Once you have an instance of the measure defined, you can use it to create a visual component:

import { ColumnChart } from "@gooddata/sdk-ui-charts";

function MyColumnChart() {
    return (
        <ColumnChart measures={[myMeasure]} viewBy={[myAttribute]}/>

Generating code representation of the semantic layer

Manually creating measures and attributes can be time-consuming, especially when your LDM is large.

We have created the catalog-export tool to help with this. The tool can connect to either GoodData Cloud or GoodData.CN and transform the entities in the semantic layer of your workspace into code representation.

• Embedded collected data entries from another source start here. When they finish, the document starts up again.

(* ===== verification/Atomic.v ===== *)
(** * Critical sections are atomic

    The functions of [exports.go] do everything under [exportsLock].  Here
    that is put to use: goroutines that touch nothing outside their critical
    sections, interleaved at every operation, do what they would do if every
    section ran as a whole ([whole_sections]).  So what [Exports.v] says about
    sequences of calls holds for concurrent callers: the calls on the exports
    file are linearizable with respect to the table. *)

From S2P Require Import Prelude GoStrings Messages GoProg Locks Exports.

(** ** Sections of one mutex *)

Section Sections.
Context (m : mutex).

Definition takes {B} (e : locE B) : bool :=
  match e with Lock m' => bool_decide (m' = m) | _ => false end.
Definition gives {B} (e : locE B) : bool :=
  match e with Unlock m' => bool_decide (m' = m) | _ => false end.
Definition mutex_op {B} (e : locE B) : bool :=
  match e with Lock _ | Unlock _ => true | _ => false end.

(** A program that takes and gives [m] in turn, and makes no other operation
    without holding it ([held] says whether it does at the start). *)
Fixpoint tidy {A} (held : bool) (p : prog A) : Prop :=
  match p with
  | Ret _ | Panic _ => held = false
  | NoFuel _ => True
  | Loc e k =>
      if takes e then held = false /\ forall b, tidy true (k b)
      else if gives e then held = true /\ forall b, tidy false (k b)
      else held = true /\ mutex_op e = false /\ forall b, tidy true (k b)
  | Ext e k => held = true /\ forall b, tidy true (k b)
  | Go _ _ => False
  end.

Lemma takes_lock : takes (Lock m) = true.
Proof. by apply bool_decide_eq_true. Qed.
Lemma gives_unlock : gives (Unlock m) = true.
Proof. by apply bool_decide_eq_true. Qed.
#[local] Arguments takes : simpl never.
#[local] Arguments gives : simpl never.

Lemma tidy_bind {A B} held (p : prog A) (f : A -> prog B) :
  tidy held p -> (forall a, tidy false (f a)) -> tidy held (p ≫= f).
Proof.
  intros Hp Hf. revert held Hp. induction p as [A a|A msg|A|A C e k IH|A C e k IH|A q IHq k IH]; intros held Hp; cbn in *; try done.
  - subst. apply Hf.
  - destruct (takes e); [|destruct (gives e)]; destruct_and?; split_and?; auto.
  - destruct Hp. auto.
Qed.

(** What may happen inside a section. *)
Fixpoint plain {A} (p : prog A) : Prop :=
  match p with
  | Ret _ | Panic _ | NoFuel _ => True
  | Loc e k => mutex_op e = false /\ forall b, plain (k b)
  | Ext e k => forall b, plain (k b)
  | Go _ _ => False
  end.

Lemma plain_bind {A B} (p : prog A) (f : A -> prog B) : plain p -> (forall a, plain (f a)) -> plain (p ≫= f).
Proof.
  intros Hp Hf. induction p as [A a|A msg|A|A C e k IH|A C e k IH|A q IHq k IH]; cbn in *; try done.
  - destruct Hp as [He Hk]. split; [done|]. intros b. by apply IH.
  - intros b. by apply IH.
Qed.

Lemma plain_deferred {A} (p : prog A) d : plain p -> plain d -> plain (deferred p d).
Proof.
  intros Hp Hd. induction p as [A a|A msg|A|A C e k IH|A C e k IH|A q IHq k IH]; try done.
  - change (plain (d ≫= fun _ => Ret a)). by apply plain_bind.
  - change (plain (d ≫= fun _ => @Panic A msg)). by apply plain_bind.
  - destruct Hp. split; auto.
  - intros b. apply IH, Hp.
Qed.

Lemma plain_not_mutex {B} (e : locE B) : mutex_op e = false -> takes e = false /\ gives e = false.
Proof. by destruct e. Qed.

Lemma tidy_section {A} (p : prog A) : plain p -> tidy true (deferred p (loc (Unlock m))).
Proof.
  induction p as [A a|A msg|A|A C e k IH|A C e k IH|A q IHq k IH]; intros Hp; try done.
  - change (tidy true (Loc (Unlock m) (fun _ => Ret a))). cbn [tidy]. by rewrite gives_unlock.
  - change (tidy true (Loc (Unlock m) (fun _ => @Panic A msg))). cbn [tidy]. by rewrite gives_unlock.
  - destruct Hp as [He Hk]. change (tidy true (Loc e (fun b => deferred (k b) (loc (Unlock m))))). cbn [tidy].
    destruct (plain_not_mutex e He) as [-> ->]. auto.
  - change (tidy true (Ext e (fun b => deferred (k b) (loc (Unlock m))))). cbn [tidy]. auto.
Qed.

Lemma tidy_with_lock {A} (p : prog A) : plain p -> tidy false (with_lock m p).
Proof.
  intros Hp. change (tidy false (Loc (Lock m) (fun _ => deferred p (loc (Unlock m))))). cbn [tidy]. rewrite takes_lock. split; [done|]. intros _. by apply tidy_section.
Qed.

Context {X : Type} `{Env X}.
Implicit Types w : world X.
Implicit Types s : system X.

(** The rest of a section, run as a whole. *)
Fixpoint finish {A} (p : prog A) w : option (prog A * world X) :=
  match p with
  | Loc e k =>
      '(b, w') ← loc_step e w;
      if gives e then Some (k b, w') else finish (k b) w'
  | Ext e k => let '(b, w') := ext_step e w in finish (k b) w'
  | _ => None
  end.

(** A whole section, from taking the mutex on. *)
Definition section {A} (p : prog A) w : option (prog A * world X) :=
  match p with
  | Loc e k => if takes e then '(b, w') ← loc_step e w; finish (k b) w' else None
  | _ => None
  end.

Inductive astep : system X -> system X -> Prop :=
  | AStep i p p' w' s :
      threads s !! i = Some p -> section p (shared s) = Some (p', w') ->
      astep s (System (<[i := p']> (threads s)) w').

(** *** The held mutex *)

Definition taken_in w : bool := get_mutex m (w_held w).

Lemma loc_step_held {B} (e : locE B) w b w' :
  mutex_op e = false -> loc_step e w = Some (b, w') -> w_held w' = w_held w /\ w_spawned w' = w_spawned w.
Proof.
  intros He E. split; [|by eapply loc_step_spawned].
  destruct w, e; cbn in *; try discriminate He; repeat case_match; simplify_eq; cbn; try done; by repeat case_match.
Qed.

Lemma ext_step_held {B} (e : extE B) w : w_held (ext_step e w).2 = w_held w.
Proof. unfold ext_step. destruct (env_step e (w_env w)) as [b x], w, e; cbn; by repeat case_match. Qed.

Lemma takes_spec {B} (e : locE B) w b w' :
  takes e = true -> loc_step e w = Some (b, w') ->
  taken_in w = false /\ taken_in w' = true /\ w_spawned w' = w_spawned w.
Proof.
  intros He E. rewrite (loc_step_spawned _ _ _ _ E).
  destruct e; try discriminate He; apply bool_decide_eq_true in He; subst.
  unfold taken_in. cbn in E. destruct (get_mutex m (w_held w)) eqn:Hm; [done|]. injection E as <- <-.
  by rewrite w_held_set_held, get_set_mutex.
Qed.

Lemma gives_spec {B} (e : locE B) w b w' :
  gives e = true -> loc_step e w = Some (b, w') -> taken_in w' = false /\ w_spawned w' = w_spawned w.
Proof.
  intros He E. split; [|by eapply loc_step_spawned].
  destruct e; try discriminate He. apply bool_decide_eq_true in He. subst.
  unfold taken_in. cbn in E. destruct (get_mutex m (w_held w)); [|done]. injection E as <- <-.
  by rewrite w_held_set_held, get_set_mutex.
Qed.

(** *** Simulation by whole sections *)

(** [s] is what [s0] becomes in whole sections, up to the section that one
    goroutine is in. *)
Definition at_rest (s0 s : system X) : Prop :=
  taken_in (shared s) = false /\ Forall (tidy false) (threads s) /\ rtc astep s0 s.

Definition inside (s0 s : system X) : Prop :=
  exists i p p0 s1, taken_in (shared s) = true /\ rtc astep s0 s1 /\
    threads s1 !! i = Some p0 /\ Forall (tidy false) (threads s1) /\
    threads s = <[i := p]> (threads s1) /\ tidy true p /\
    section p0 (shared s1) = finish p (shared s).

Definition simulated (s0 s : system X) : Prop :=
  w_spawned (shared s) = [] /\ (at_rest s0 s \/ inside s0 s).

(** Outside a section a goroutine can only take the mutex. *)
Lemma outside_step (p p' : prog unit) w w' :
  tidy false p -> thread_step p w = Some (p', w') ->
  exists B (e : locE B) k b, p = Loc e k /\ takes e = true /\ loc_step e w = Some (b, w') /\ p' = k b /\ tidy true p'.
Proof.
  intros Ht Hs. destruct p as [a|msg| |B e k|B e k|q k]; try done; cbn [tidy] in Ht; [|by destruct Ht].
  destruct (takes e) eqn:He; [|destruct (gives e); by destruct Ht].
  cbn in Hs. destruct (loc_step e w) as [ [b w1] |] eqn:E; [|done]. injection Hs as <- <-.
  exists B, e, k, b. destruct Ht as [_ Hk]. split_and!; done.
Qed.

The tool retrieves the LDM and complex MAQL measures from your workspace and generates a file in either JavaScript or TypeScript that will contain code constants for all the semantic layer entities. You can then import the definitions from this file and use them directly.

For example:

import { $AvgDailyTotalSales, LocationState } from "./generatedMd";
import { ColumnChart } from "@gooddata/sdk-ui-charts";

function MyColumnChart() {
    return (
        <ColumnChart measures={[$AvgDailyTotalSales]} viewBy={[LocationState]}/>

NOTE: You can run @gooddata/catalog-export any time to refresh the contents of the generated file.


You specify what data to render by referencing attributes or measures defined in your workspace. The simplest way to get started is to use the catalog-export tool that will generate a file with code representation of all essential entities in your workspace.